Requirement of the forkhead gene Foxe1, a target of sonic hedgehog signaling, in hair follicle morphogenesis.

The forkhead transcription factor FOXE1 is mutated in patients with Bamforth-Lazarus syndrome that exhibit hair follicle defects, suggesting a possible role for Foxe1 in hair follicle morphogenesis. Here, we report that Foxe1 is specifically expressed in the lower undifferentiated compartment of the hair follicle, at a time and site that parallel activation of the Shh signaling pathway. The Foxe1 protein is also expressed in human and mouse basal cell carcinoma in which hedgehog signaling is constitutively activated, whereas it is undetectable in normal epidermis and squamous cell carcinoma.

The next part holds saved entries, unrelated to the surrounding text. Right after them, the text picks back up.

(** * LuaCppMsg: a message queue between C++ threads and one Lua state

    A shallow embedding of [include/LuaCppMsg.hpp]: the [Item] variant and its
    recursive [Map], the [Message] / [Nested] accessors, the [CopyVisitor]
    that duplicates [CopyPtr<T>*] payloads at push time, and the [Queue]
    itself (push, pop, size, bind).

    Conventions of the embedding.
    - The queue is instantiated as [Queue<T, CopyPtr<T>*>], the shape used by
      the "Unsafe pointers" scenario of the test suite: one extension type
      [T] held by value and the wrapped pointer to it.
    - [std::unordered_map<Key, Item>] is a [gmap Key Item]: unique keys,
      equality independent of insertion order.
    - A [CopyPtr<T>*] is an address into the memory of the other side (the
      Lua state or the caller); that memory is a finite map from addresses to
      live objects of type [T].  Dereferencing an address that holds no live
      object is undefined behaviour.
    - C++ exceptions are values: [boost::bad_get], [std::out_of_range], and
      whatever the copy constructor of [T] throws.
    - Every public operation of [Queue] takes the queue's mutex for its whole
      body, so an operation is one atomic transition on the queue's state.
    - Moving or implicitly copying an [Item] preserves its value; the only
      copy constructor call that is modelled as able to fail is the one
      [CopyVisitor] writes out, [T( *((T* )to_copy))].  This holds for the
      visitors, [push], [push_lua] and [pop] as first defined.  The
      definitions named [..._copying] add the calls of the copy constructor
      that [push(const Item&)] and [push_lua] make on extension objects held
      by value; statements about copy failure use those.
    - An [unordered_map] is walked in an order the code does not fix; the
      embedding walks the keys in one order.  The order can only decide
      which of two failing entries ends a visit, so statements about failing
      visits are made for values whose addresses are all live.
    - A [double] is a binary64 [float]; it is only stored and handed back.
      An [unsigned] is an integer modulo [2^32]. *)

From stdpp Require Import gmap strings list fin_maps.
From Stdlib Require Import PrimFloat.

Set Warnings "-register-all".
Set Warnings "-clear-no-such-hyp".

Module LuaCppMsg.

(** ** Keys: [boost::variant<Int, Str>] *)

Inductive Key : Type :=
| KInt (i : Z)
| KStr (s : string).

#[global] Instance Key_eq_dec : EqDecision Key.
Proof. solve_decision. Defined.

Definition Key_to_sum (k : Key) : Z + string :=
  match k with KInt i => inl i | KStr s => inr s end.

Definition Key_of_sum (x : Z + string) : Key :=
  match x with inl i => KInt i | inr s => KStr s end.

#[global] Instance Key_countable : Countable Key.
Proof.
  refine (inj_countable' Key_to_sum Key_of_sum _).
  by intros [].
Defined.

(** ** Outcomes of a C++ computation *)

(** The exceptions that leave the library's functions. *)
Inductive exn : Type :=
| bad_get        (* boost::get<T> on a variant holding another type *)
| out_of_range   (* std::unordered_map::at on a missing key *)
| copy_failed.   (* thrown by the copy constructor of the extension type *)

#[global] Instance exn_eq_dec : EqDecision exn.
Proof. solve_decision. Defined.

(** A value, an exception, or undefined behaviour. *)
Inductive res (A : Type) : Type :=
| Ok (a : A)
| Throw (e : exn)
| Undefined.

Arguments Ok {A} a.
Arguments Throw {A} e.
Arguments Undefined {A}.

#[global] Instance res_ret : MRet res := fun A a => Ok a.

#[global] Instance res_bind : MBind res := fun A B k r =>
  match r with
  | Ok a => k a
  | Throw e => Throw e
  | Undefined => Undefined
  end.

#[global] Instance res_fmap : FMap res := fun A B f r =>
  match r with
  | Ok a => Ok (f a)
  | Throw e => Throw e
  | Undefined => Undefined
  end.

(** Addresses of objects living outside the queue. *)
Abbreviation addr := N.

(** A pointer to the runtime, [lua_State*]. *)
Abbreviation lua_State := N.

(** ** The extension type of the test suite

    [struct CustomType { int val; int* vals; }] of [tests/test.cpp].  [vals]
    owns an array of one [int]; [vals_0] is the content of that array. *)
Record CustomType : Type := MkCustomType { val : Z; vals_0 : Z }.

(** [CustomType(int val_)] *)
Definition CustomType_new (val_ : Z) : CustomType := MkCustomType val_ val_.

(** [CustomType(const CustomType& other_)]: copies [val], allocates a fresh
    array with [new int[1]] and copies [vals[0]] into it.  [free_store] says
    whether that allocation succeeds; when it does not, [new] throws
    [std::bad_alloc]. *)
Definition CustomType_copy (free_store : bool) (other_ : CustomType) : option CustomType :=
  if free_store then Some (MkCustomType (val other_) (vals_0 other_)) else None.

(** ** The first version of the queue: [Queue.hpp] and [Queue.cpp]

    A queue of [Message::Item] without mutex, optional or copy visitor, and
    with one [LuaContext] shared by all queues through the static member
    [Queue::lua]. *)
Module QueueCpp.

(** [Message::Item]: [variant<Bool, Num, Int, Str, Map>]. *)
Inductive Item : Type :=
| Bool (b : bool)
| Num (d : float)
| Int (i : Z)
| Str (s : string)
| Map (m : gmap Key Item).

Record Message : Type := Msg { item : Item }.

Record Queue : Type := MkQueue { m_queue : list Item }.

(** A [LuaContext]: built on a Lua state of its own ([new LuaContext()]) or
    on a given one ([new LuaContext(L)]). *)
Inductive LuaContext : Type :=
| own_state
| on_state (L : lua_State).

(** The static members: [Queue::lua], null until a bind, and the functions
    registered in it, oldest first. *)
Record Static : Type := MkStatic {
  lua : option LuaContext;
  registered : list string
}.

(** [Queue::Queue()] *)
Definition Queue_new : Queue := MkQueue [].

(** The statics before any bind. *)
Definition Static_init : Static := MkStatic None [].

(** [unsigned Queue::size()] *)
Definition size (q : Queue) : Z :=
  (Z.of_nat (length (m_queue q)) `mod` 2 ^ 32)%Z.

(** [void Queue::push(const Message& msg_)] *)
Definition push_const_ref (msg_ : Message) (q : Queue) : Queue :=
  MkQueue (m_queue q ++ [item msg_]).

(** [void Queue::push(Message&& msg_)] *)
Definition push_rvalue (msg_ : Message) (q : Queue) : Queue :=
  MkQueue (m_queue q ++ [item msg_]).

(** [Message Queue::pop()]: [front()] of an empty [std::queue] is undefined
    behaviour, and nothing checks for it. *)
Definition pop (q : Queue) : res (Message * Queue) :=
  match m_queue q with
  | [] => Undefined
  | front :: rest => Ok (Msg front, MkQueue rest)
  end.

Moreover, expression of a dominant-negative form of Gli2 in skin results in complete suppression of Foxe1 expression in the hair follicle, whereas transcriptionally active Gli2 stimulates activity of the Foxe1 promoter. Foxe1-null skin displays aberrant hair formation with the production of thinner and curly pelage hairs. Although the hair follicle internal structure is conserved and several lineage markers are properly expressed, the orderly downgrowth of follicles is strikingly disrupted, causing disorientation, misalignment and aberrantly shaped of hair follicles. Our findings provide a strong indication that the defect in Bamforth-Lazarus syndrome is due to altered FOXE1 function in the hair follicle, and is independent of systemic defects present in affected individuals. In addition, we establish Foxe1 as a downstream target of the Shh/Gli pathway in hair follicle morphogenesis, and as a crucial player for correct hair follicle orientation into the dermis and subcutis.